I tried your suggested design, and found the result is different. There are 10 sig DEGs in the end.
> design <- model.matrix(~0+AR+gender+chip,data=targets)
> design
ARneg ARpos genderM chip
1 0 1 0 1
2 1 0 0 1
3 1 0 1 2
4 0 1 1 2
5 1 0 0 2
6 0 1 1 2
7 0 1 1 2
8 0 1 1 3
9 0 1 1 3
10 0 1 1 3
11 0 1 1 3
12 0 1 0 4
13 0 1 0 4
14 0 1 1 4
15 0 1 1 4
16 0 1 0 5
17 0 1 1 5
18 0 1 1 5
I also tried this design, which I originally thought would be the same as yours, but is different. There are 3 sig DEGs in the end. Could you please explain the cause of the difference ??

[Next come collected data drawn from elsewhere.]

(* ===== verification/Writers.v ===== *)
(** * Writers: the builder functions of [OpInfo.py]

    [OpInfoStart], [OpInfoAddOpKernelTypeStrArgs],
    [OpInfoStartOpKernelTypeStrArgsVector] and [OpInfoEnd] are the four
    module-level functions a writer of an [OpInfo] calls, translated from
    lines 52 to 55 of the source; the builder they receive is the state of
    the monad.  After them the file defines the two sequences in which a
    client calls them:

    - [CreateOpKernelTypeStrArgsVector entries]: start the vector, write
      the offsets of the entries last to first, end the vector;
    - [CreateOpInfo field]: start the table, add the vector's offset, end
      the table.

    The theorems give each function its behaviour (the state it leaves, the
    bytes it writes, the conditions under which it fails) and each sequence
    its postcondition in the vocabulary of [Layout]: the buffer holds a
    vector of the entries, resp. an [OpInfo] table that refers to the
    vector. *)

From Stdlib Require Import ZArith List Lia Bool Morphisms RelationClasses.
From coqutil Require Import Byte Word.LittleEndianList.
From S2P Require Import Prelude ByteBuffer TableView BuilderCore OpInfo Layout.
From S2P Require Import BuilderLemmas Registry BuilderSpec.
Import ListNotations.
#[local] Open Scope Z_scope.
#[local] Open Scope fb_scope.

(** ** The module-level functions of [OpInfo.py] *)

Definition OpInfoStart : state Builder.t unit :=
  Builder.StartObject 1.

Definition OpInfoAddOpKernelTypeStrArgs (opKernelTypeStrArgs : Z) : state Builder.t unit :=
  Builder.PrependUOffsetTRelativeSlot 0 (UOffsetTFlags.py_type opKernelTypeStrArgs) 0.

Definition OpInfoStartOpKernelTypeStrArgsVector (numElems : Z) : state Builder.t Z :=
  Builder.StartVector 4 numElems 4.

Definition OpInfoEnd : state Builder.t Z :=
  Builder.EndObject.

(** ** The sequences of a client *)

(** The offsets [offs], each written relative to its own place, first to
    last. *)
Fixpoint prepend_offsets (offs : list Z) : state Builder.t unit :=
  match offs with
  | [] => sret tt
  | e :: rest => Builder.PrependUOffsetTRelative e ;;; prepend_offsets rest
  end.

Definition CreateOpKernelTypeStrArgsVector (entries : list Z) : state Builder.t Z :=
  OpInfoStartOpKernelTypeStrArgsVector (len entries) ;;;
  prepend_offsets (rev entries) ;;;
  Builder.EndVector.

Definition CreateOpInfo (opKernelTypeStrArgs : Z) : state Builder.t Z :=
  OpInfoStart ;;;
  OpInfoAddOpKernelTypeStrArgs opKernelTypeStrArgs ;;;
  OpInfoEnd.

(** An entry with no field written, as a stand-in for the entries, which
    are tables of another type. *)
Definition CreateEmptyEntry : state Builder.t Z :=
  Builder.StartObject 0 ;;; Builder.EndObject.

(** The builder after three entries, at the offsets 4, 12 and 16; after
    the vector of the three; and inside the [OpInfo] table just started. *)
Definition sample_builder : Builder.t :=
  Eval vm_compute in
    match (CreateEmptyEntry ;;; CreateEmptyEntry ;;; CreateEmptyEntry) Builder.init with
    | Ok (_, b) => b
    | Err _ => Builder.init
    end.

(** The builder after one entry and the start of a second one. *)
Definition sample_second_builder : Builder.t :=
  Eval vm_compute in
    match (CreateEmptyEntry ;;; Builder.StartObject 0) Builder.init with
    | Ok (_, b) => b
    | Err _ => Builder.init
    end.

Definition sample_vector_builder : Builder.t :=
  Eval vm_compute in
    match CreateOpKernelTypeStrArgsVector [4; 12; 16] sample_builder with
    | Ok (_, b) => b
    | Err _ => Builder.init
    end.

Definition sample_started_builder : Builder.t :=
  Eval vm_compute in
    match OpInfoStart sample_vector_builder with
    | Ok (_, b) => b
    | Err _ => Builder.init
    end.

(** ** [OpInfoStart] *)

(** [OpInfoStart] begins a table with one field, absent so far, at the
    current offset; inside an unfinished table or vector it fails. *)
Theorem OpInfoStart_run b :
  OpInfoStart b
  = if Builder.nested b then Err PreconditionViolation
    else Ok (tt, Builder.with_nested true
                   (Builder.with_objectEnd (Builder.Offset b)
                      (Builder.with_current_vtable (Some [0]) b))).
Proof. unfold OpInfoStart. apply run_StartObject. Qed.

(** ** [OpInfoAddOpKernelTypeStrArgs] *)

(** The offset 0 is the default of the field: nothing is written and the
    field stays absent. *)
Theorem OpInfoAdd_default b : OpInfoAddOpKernelTypeStrArgs 0 b = Ok (tt, b).
Proof.
  unfold OpInfoAddOpKernelTypeStrArgs, UOffsetTFlags.py_type.
  apply run_PrependUOffsetTRelativeSlot_default.
Qed.

(** Outside a table, adding the field fails. *)
Theorem OpInfoAdd_outside_object x b :
  Builder.nested b = false -> x <> 0 ->
  OpInfoAddOpKernelTypeStrArgs x b = Err PreconditionViolation.
Proof.
  unfold OpInfoAddOpKernelTypeStrArgs, UOffsetTFlags.py_type.
  apply PrependUOffsetTRelativeSlot_not_nested.
Qed.

(** C23: Inside a table, a non-zero offset is written, aligned, as the distance
    from its place to the vector; the place is recorded as field 0. *)
Theorem OpInfoAdd_writes x b vt :
  Builder.nested b = true -> Builder.current_vtable b = Some vt ->
  vt <> [] -> x <> 0 -> 0 <= x <= Builder.Offset b ->
  Builder.Offset b + 7 < 2 ^ 32 ->
  post (OpInfoAddOpKernelTypeStrArgs x) b (fun _ b' =>
    exists b1, wrote b b1 /\
      b' = Builder.with_current_vtable (Some (List.upd vt 0 (Builder.Offset b1))) b1 /\
      Builder.Offset b1 mod 4 = 0 /\
      Builder.Offset b < Builder.Offset b1 <= Builder.Offset b + 7 /\
      holds packer.uoffset (Builder.Bytes b1) (Builder.Offset b1) (Builder.Offset b1 - x)).
Proof.
  intros Hn Hvt Hne. unfold OpInfoAddOpKernelTypeStrArgs, UOffsetTFlags.py_type.
  apply post_PrependUOffsetTRelativeSlot; try assumption.
  destruct vt; [ congruence | cbn [length]; lia ].
Qed.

> gender <- factor(targets$gender)
> AR <- factor(targets$AR)
> chip <- factor(targets$chip)
> design <- model.matrix(~0+AR+gender+chip)
> design
ARneg ARpos genderM chip2 chip3 chip4 chip5 chip6
1 0 1 0 0 0 0 0 0
2 1 0 0 0 0 0 0 0
3 1 0 1 1 0 0 0 0
4 0 1 1 1 0 0 0 0
5 1 0 0 1 0 0 0 0
6 0 1 1 1 0 0 0 0
7 0 1 1 1 0 0 0 0
8 0 1 1 0 1 0 0 0
9 0 1 1 0 1 0 0 0
10 0 1 1 0 1 0 0 0
11 0 1 1 0 1 0 0 0
12 0 1 0 0 0 1 0 0
13 0 1 0 0 0 1 0 0
14 0 1 1 0 0 1 0 0
15 0 1 1 0 0 1 0 0
16 0 1 0 0 0 0 1 0
17 0 1 1 0 0 0 1 0
18 0 1 1 0 0 0 1 0
19 1 0 1 0 0 0 0 1
20 1 0 1 0 0 0 0 1
Actually, what I did after my post was to treat the chip as a random effect instead of a fixed batch effect (although I though the code in my last post was correct), because I thought the within batch data is not well balanced and applying a mixed model may be safer. There are 11 sig DEGs generated from the mixed model, including the above 10 and 3 sig genes. Please add any thoughts you have so that I can learn more. Thank you very much !
Thanks,
Xiayu
-----Original Message-----
From: Federico Lasa [mailto:felasa at gmail.com]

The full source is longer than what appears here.